- [Required action]: Set down all of the data that follows, keeping every character.

- [Exercise inputs]:
(** C1. [_find_device] returns the first entry of the registry, in
    registry order, whose internal name or display name equals the
    input once both are lower-cased, and [None] exactly when no entry
    matches, in particular on an empty registry.  Both servers have
    this locator. *)
Theorem find_device_first_match (s : Server) (device_name : string) :
  (forall cast,
      GoogleHome._find_device s device_name = Some cast
      <-> exists before after,
            chromecasts s = (before ++ cast :: after)%list
            /\ designates device_name cast
            /\ no_match device_name before)
  /\ (GoogleHome._find_device s device_name = None
      <-> no_match device_name (chromecasts s))
  /\ (forall t,
        GoogleHome._find_device
          {| chromecasts := []; last_discovery_time := t |} device_name
        = None)
  /\ Unified._find_device s device_name
     = GoogleHome._find_device s device_name.
Proof.
  unfold GoogleHome._find_device, Unified._find_device.
  pose proof (find_loop_first (chromecasts s) device_name) as Hfirst.
  split; [|split; [|split]].
  - intros cast. split.
    + intros Hsome. rewrite Hsome in Hfirst. exact Hfirst.
    + intros (before & after & Heq & Hd & Hb).
      rewrite Heq. apply find_loop_decomposed; assumption.
  - split.
    + intros Hnone. rewrite Hnone in Hfirst. exact Hfirst.
    + apply no_match_find_loop.
  - intros t. reflexivity.
  - apply find_loop_same.
Qed.

End Locator.

(** ** Discovery *)

(** Runs the statements of [discover_devices] up to the loop, on each
    path: the scan raises, the browser raises when stopped, the browser
    stops, or there is no browser. *)
Ltac discover_paths :=
  unfold try_catch, bind at 1, run_get_chromecasts, timeout_of;
  match goal with
  | |- context [get_chromecasts ?dl ?t] =>
      destruct (get_chromecasts dl t) as [?e|[?casts [?b|]]];
      [ reflexivity | | ]
  end;
  unfold bind at 1, set_chromecasts; cbn [fst snd];
  unfold bind at 1, time_time;
  unfold bind at 1, set_last_discovery_time;
  unfold bind at 1, stop_browser, stop_raises, after_stop;
  [ unfold call; cbn [clock self trace];
    match goal with
    | |- context [raises ?dl (StopDiscovery ?b)] =>
        destruct (raises dl (StopDiscovery b)) as [?e|]; [reflexivity|]
    end
  | unfold ret at 1 ];
  unfold bind at 1, get_self; unfold bind at 1;
  cbn [self chromecasts after_call].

- [Answer box]:
(** C1. [_find_device] returns the first entry of the registry, in
    registry order, whose internal name or display name equals the
    input once both are lower-cased, and [None] exactly when no entry
    matches, in particular on an empty registry.  Both servers have
    this locator. *)
Theorem find_device_first_match (s : Server) (device_name : string) :
  (forall cast,
      GoogleHome._find_device s device_name = Some cast
      <-> exists before after,
            chromecasts s = (before ++ cast :: after)%list
            /\ designates device_name cast
            /\ no_match device_name before)
  /\ (GoogleHome._find_device s device_name = None
      <-> no_match device_name (chromecasts s))
  /\ (forall t,
        GoogleHome._find_device
          {| chromecasts := []; last_discovery_time := t |} device_name
        = None)
  /\ Unified._find_device s device_name
     = GoogleHome._find_device s device_name.
Proof.
  unfold GoogleHome._find_device, Unified._find_device.
  pose proof (find_loop_first (chromecasts s) device_name) as Hfirst.
  split; [|split; [|split]].
  - intros cast. split.
    + intros Hsome. rewrite Hsome in Hfirst. exact Hfirst.
    + intros (before & after & Heq & Hd & Hb).
      rewrite Heq. apply find_loop_decomposed; assumption.
  - split.
    + intros Hnone. rewrite Hnone in Hfirst. exact Hfirst.
    + apply no_match_find_loop.
  - intros t. reflexivity.
  - apply find_loop_same.
Qed.

End Locator.

(** ** Discovery *)

(** Runs the statements of [discover_devices] up to the loop, on each
    path: the scan raises, the browser raises when stopped, the browser
    stops, or there is no browser. *)
Ltac discover_paths :=
  unfold try_catch, bind at 1, run_get_chromecasts, timeout_of;
  match goal with
  | |- context [get_chromecasts ?dl ?t] =>
      destruct (get_chromecasts dl t) as [?e|[?casts [?b|]]];
      [ reflexivity | | ]
  end;
  unfold bind at 1, set_chromecasts; cbn [fst snd];
  unfold bind at 1, time_time;
  unfold bind at 1, set_last_discovery_time;
  unfold bind at 1, stop_browser, stop_raises, after_stop;
  [ unfold call; cbn [clock self trace];
    match goal with
    | |- context [raises ?dl (StopDiscovery ?b)] =>
        destruct (raises dl (StopDiscovery b)) as [?e|]; [reflexivity|]
    end
  | unfold ret at 1 ];
  unfold bind at 1, get_self; unfold bind at 1;
  cbn [self chromecasts after_call].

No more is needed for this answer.